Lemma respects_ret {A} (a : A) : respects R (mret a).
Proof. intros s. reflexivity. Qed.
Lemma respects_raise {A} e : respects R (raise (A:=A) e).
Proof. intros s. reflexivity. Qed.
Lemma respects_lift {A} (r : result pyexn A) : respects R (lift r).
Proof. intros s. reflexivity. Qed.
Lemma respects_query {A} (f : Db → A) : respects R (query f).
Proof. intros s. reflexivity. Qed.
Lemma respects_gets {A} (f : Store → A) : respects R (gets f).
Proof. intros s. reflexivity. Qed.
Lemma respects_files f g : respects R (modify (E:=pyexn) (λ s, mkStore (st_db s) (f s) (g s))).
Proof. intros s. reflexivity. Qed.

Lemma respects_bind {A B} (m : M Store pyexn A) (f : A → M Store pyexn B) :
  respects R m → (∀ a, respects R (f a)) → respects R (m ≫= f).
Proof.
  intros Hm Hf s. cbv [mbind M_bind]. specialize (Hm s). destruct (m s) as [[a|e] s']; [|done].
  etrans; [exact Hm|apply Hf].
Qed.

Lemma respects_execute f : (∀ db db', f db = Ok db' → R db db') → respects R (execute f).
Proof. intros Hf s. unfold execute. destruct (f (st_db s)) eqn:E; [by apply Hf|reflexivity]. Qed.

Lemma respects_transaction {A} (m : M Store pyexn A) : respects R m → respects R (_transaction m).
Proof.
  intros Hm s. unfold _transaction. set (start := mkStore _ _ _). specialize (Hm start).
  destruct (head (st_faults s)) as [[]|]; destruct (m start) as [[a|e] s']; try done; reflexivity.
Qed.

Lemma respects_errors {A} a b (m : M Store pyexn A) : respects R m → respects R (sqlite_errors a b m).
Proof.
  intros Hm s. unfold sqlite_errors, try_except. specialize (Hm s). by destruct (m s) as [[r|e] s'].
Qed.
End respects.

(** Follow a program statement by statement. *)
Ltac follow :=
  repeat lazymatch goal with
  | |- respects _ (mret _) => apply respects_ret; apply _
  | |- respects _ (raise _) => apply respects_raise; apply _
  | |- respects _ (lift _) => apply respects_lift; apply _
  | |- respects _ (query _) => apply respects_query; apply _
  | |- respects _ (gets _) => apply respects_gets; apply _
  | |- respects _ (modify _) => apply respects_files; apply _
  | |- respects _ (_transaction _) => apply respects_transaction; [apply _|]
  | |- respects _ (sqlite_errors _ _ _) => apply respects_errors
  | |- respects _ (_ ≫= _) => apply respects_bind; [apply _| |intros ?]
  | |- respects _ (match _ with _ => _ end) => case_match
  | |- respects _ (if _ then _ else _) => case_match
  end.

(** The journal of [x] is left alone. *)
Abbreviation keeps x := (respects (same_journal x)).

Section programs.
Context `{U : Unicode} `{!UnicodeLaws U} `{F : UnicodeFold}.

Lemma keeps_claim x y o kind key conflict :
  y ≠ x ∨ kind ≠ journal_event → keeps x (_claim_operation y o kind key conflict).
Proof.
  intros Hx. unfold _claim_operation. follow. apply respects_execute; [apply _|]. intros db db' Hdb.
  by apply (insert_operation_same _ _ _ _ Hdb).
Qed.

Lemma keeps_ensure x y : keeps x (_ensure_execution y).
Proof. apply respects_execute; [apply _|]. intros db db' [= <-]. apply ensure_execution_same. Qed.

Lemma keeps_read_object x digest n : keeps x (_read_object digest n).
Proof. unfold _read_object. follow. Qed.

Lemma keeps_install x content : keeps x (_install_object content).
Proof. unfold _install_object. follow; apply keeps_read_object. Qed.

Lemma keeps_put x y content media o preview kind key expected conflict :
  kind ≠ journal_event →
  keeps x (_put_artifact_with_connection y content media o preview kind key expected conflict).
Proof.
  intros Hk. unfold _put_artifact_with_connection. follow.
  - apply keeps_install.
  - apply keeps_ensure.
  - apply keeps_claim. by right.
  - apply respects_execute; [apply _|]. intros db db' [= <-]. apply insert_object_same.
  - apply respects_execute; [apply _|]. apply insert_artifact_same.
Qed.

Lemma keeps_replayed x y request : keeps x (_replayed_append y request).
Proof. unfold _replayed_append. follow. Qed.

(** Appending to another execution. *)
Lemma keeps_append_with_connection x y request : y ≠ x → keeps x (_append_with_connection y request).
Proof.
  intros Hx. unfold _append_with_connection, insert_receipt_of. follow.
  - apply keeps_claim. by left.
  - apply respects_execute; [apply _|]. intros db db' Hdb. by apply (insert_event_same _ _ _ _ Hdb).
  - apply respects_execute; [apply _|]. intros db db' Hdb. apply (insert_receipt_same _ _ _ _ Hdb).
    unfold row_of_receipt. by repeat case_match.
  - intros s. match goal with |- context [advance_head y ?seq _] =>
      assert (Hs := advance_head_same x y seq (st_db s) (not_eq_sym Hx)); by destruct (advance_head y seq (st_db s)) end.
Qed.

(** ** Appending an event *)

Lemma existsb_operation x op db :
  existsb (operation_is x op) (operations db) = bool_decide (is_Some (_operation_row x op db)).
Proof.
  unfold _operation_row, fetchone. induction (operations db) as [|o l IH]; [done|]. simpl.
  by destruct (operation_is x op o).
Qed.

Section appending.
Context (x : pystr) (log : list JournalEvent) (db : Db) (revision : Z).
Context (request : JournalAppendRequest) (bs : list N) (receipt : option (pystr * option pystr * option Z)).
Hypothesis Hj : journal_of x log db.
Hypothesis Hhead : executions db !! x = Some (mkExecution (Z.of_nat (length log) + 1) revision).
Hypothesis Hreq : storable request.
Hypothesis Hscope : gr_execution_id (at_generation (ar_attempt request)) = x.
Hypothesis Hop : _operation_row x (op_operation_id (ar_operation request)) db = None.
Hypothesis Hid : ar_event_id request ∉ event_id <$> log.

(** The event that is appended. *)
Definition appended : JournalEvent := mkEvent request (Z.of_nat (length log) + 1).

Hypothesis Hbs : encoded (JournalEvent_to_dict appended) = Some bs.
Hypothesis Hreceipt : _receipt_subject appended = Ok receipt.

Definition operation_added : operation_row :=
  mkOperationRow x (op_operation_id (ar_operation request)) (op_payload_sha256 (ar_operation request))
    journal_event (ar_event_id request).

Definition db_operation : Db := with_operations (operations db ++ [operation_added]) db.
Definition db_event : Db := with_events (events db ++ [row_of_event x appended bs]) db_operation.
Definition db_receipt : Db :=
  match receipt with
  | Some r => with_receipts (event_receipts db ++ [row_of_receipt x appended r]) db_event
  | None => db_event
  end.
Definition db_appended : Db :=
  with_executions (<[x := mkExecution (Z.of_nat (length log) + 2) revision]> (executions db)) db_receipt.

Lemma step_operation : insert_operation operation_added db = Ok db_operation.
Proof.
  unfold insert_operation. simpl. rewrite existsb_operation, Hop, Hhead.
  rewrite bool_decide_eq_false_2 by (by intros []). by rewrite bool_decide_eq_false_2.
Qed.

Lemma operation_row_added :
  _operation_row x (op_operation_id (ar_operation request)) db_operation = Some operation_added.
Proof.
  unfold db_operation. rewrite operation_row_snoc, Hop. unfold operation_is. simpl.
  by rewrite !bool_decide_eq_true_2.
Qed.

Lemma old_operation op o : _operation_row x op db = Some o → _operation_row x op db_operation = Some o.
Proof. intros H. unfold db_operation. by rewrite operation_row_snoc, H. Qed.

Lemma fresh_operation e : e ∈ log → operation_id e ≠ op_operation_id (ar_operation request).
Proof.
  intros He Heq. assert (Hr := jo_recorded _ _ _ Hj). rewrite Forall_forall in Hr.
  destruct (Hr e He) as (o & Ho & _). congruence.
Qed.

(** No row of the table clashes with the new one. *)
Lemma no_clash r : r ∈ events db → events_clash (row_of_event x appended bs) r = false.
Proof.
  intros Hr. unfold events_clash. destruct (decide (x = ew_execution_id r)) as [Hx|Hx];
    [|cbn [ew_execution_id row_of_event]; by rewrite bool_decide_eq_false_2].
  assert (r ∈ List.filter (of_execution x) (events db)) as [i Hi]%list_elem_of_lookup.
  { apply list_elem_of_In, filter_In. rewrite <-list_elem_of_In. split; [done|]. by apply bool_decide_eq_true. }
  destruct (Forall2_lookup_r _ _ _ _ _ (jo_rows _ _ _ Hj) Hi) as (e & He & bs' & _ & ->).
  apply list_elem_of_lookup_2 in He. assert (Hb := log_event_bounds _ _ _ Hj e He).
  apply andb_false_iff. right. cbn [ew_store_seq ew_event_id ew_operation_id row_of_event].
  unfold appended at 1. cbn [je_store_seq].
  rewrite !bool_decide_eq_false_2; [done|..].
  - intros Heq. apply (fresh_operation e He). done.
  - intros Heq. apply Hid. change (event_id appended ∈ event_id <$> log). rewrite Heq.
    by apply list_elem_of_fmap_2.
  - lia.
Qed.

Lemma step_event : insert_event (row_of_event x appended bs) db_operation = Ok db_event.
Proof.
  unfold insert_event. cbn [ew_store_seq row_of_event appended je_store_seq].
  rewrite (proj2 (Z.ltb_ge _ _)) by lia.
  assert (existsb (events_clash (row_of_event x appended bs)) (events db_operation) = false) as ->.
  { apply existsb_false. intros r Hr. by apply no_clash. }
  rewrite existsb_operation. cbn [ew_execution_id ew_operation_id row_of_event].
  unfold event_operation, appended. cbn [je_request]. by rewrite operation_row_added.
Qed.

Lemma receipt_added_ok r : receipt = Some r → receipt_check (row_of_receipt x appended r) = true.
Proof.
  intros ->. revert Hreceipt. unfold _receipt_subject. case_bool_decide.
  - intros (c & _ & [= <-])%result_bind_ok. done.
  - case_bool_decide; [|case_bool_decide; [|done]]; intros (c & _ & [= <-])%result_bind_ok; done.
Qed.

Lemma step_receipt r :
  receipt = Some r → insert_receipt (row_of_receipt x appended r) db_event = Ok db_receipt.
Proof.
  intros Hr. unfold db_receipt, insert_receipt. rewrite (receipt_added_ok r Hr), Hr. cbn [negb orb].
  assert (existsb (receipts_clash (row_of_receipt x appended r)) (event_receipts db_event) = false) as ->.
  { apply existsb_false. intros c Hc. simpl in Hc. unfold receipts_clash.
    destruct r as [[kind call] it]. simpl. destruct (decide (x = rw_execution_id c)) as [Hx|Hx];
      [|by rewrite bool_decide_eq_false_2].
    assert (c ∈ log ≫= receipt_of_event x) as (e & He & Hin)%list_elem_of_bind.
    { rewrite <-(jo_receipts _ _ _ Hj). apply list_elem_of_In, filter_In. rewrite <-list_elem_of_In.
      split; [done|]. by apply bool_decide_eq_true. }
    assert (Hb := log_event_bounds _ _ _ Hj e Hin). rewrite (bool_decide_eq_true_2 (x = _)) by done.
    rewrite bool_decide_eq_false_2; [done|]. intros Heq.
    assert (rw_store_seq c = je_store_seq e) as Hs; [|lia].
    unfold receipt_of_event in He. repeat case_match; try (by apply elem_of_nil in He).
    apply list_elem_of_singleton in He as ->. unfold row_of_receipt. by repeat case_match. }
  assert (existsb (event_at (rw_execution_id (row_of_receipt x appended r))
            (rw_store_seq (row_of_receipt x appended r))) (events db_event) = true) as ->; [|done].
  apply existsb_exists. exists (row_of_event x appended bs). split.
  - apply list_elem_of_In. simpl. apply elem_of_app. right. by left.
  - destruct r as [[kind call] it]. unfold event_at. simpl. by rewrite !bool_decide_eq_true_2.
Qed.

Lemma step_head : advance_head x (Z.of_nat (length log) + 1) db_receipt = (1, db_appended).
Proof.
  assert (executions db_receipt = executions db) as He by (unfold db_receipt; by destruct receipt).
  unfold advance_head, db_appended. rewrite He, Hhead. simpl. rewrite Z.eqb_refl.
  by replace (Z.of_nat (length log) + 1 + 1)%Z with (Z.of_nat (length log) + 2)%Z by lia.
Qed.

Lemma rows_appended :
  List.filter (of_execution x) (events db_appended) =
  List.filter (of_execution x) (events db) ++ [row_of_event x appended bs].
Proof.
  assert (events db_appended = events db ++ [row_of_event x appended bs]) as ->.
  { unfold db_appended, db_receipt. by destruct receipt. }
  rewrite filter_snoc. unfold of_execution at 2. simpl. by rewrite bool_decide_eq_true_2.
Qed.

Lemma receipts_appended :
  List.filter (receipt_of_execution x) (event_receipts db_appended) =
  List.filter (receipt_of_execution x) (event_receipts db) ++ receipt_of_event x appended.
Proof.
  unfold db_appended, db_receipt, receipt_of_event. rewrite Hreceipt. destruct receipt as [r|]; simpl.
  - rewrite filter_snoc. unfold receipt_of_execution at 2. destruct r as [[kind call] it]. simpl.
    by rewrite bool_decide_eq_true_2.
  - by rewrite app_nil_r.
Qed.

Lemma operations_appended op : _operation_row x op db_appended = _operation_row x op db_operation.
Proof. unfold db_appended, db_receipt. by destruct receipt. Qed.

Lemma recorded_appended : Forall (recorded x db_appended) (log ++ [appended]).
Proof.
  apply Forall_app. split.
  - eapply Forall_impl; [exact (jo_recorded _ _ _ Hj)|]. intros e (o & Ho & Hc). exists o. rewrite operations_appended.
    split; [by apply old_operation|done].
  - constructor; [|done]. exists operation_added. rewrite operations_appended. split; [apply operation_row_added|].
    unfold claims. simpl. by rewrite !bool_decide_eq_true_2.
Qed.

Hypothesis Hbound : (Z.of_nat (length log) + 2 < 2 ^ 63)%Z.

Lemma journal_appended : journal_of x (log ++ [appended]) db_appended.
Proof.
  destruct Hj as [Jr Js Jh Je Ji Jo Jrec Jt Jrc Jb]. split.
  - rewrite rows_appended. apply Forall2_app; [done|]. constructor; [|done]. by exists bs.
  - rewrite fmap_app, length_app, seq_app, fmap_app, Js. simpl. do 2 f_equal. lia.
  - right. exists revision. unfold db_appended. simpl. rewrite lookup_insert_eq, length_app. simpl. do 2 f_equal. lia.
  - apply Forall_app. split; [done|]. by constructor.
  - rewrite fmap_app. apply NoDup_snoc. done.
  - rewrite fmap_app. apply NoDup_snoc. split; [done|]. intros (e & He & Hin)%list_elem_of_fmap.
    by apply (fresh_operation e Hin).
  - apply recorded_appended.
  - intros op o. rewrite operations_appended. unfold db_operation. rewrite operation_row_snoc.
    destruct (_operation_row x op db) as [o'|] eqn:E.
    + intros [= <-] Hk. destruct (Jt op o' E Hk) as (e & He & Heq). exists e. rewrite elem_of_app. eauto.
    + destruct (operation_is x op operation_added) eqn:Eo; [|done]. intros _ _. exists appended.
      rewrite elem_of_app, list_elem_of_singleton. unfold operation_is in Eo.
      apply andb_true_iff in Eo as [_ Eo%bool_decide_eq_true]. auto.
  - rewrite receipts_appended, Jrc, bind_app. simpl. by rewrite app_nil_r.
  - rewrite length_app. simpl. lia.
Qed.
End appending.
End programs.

* * * * * * * * *

Your goal> Your task for the entries above: copy exactly the span starting with the line with "match receipt with" and going on through the line with "Definition db_appended : Db", both lines included, and nothing else.

Exercise answer>
  match receipt with
  | Some r => with_receipts (event_receipts db ++ [row_of_receipt x appended r]) db_event
  | None => db_event
  end.
Definition db_appended : Db :=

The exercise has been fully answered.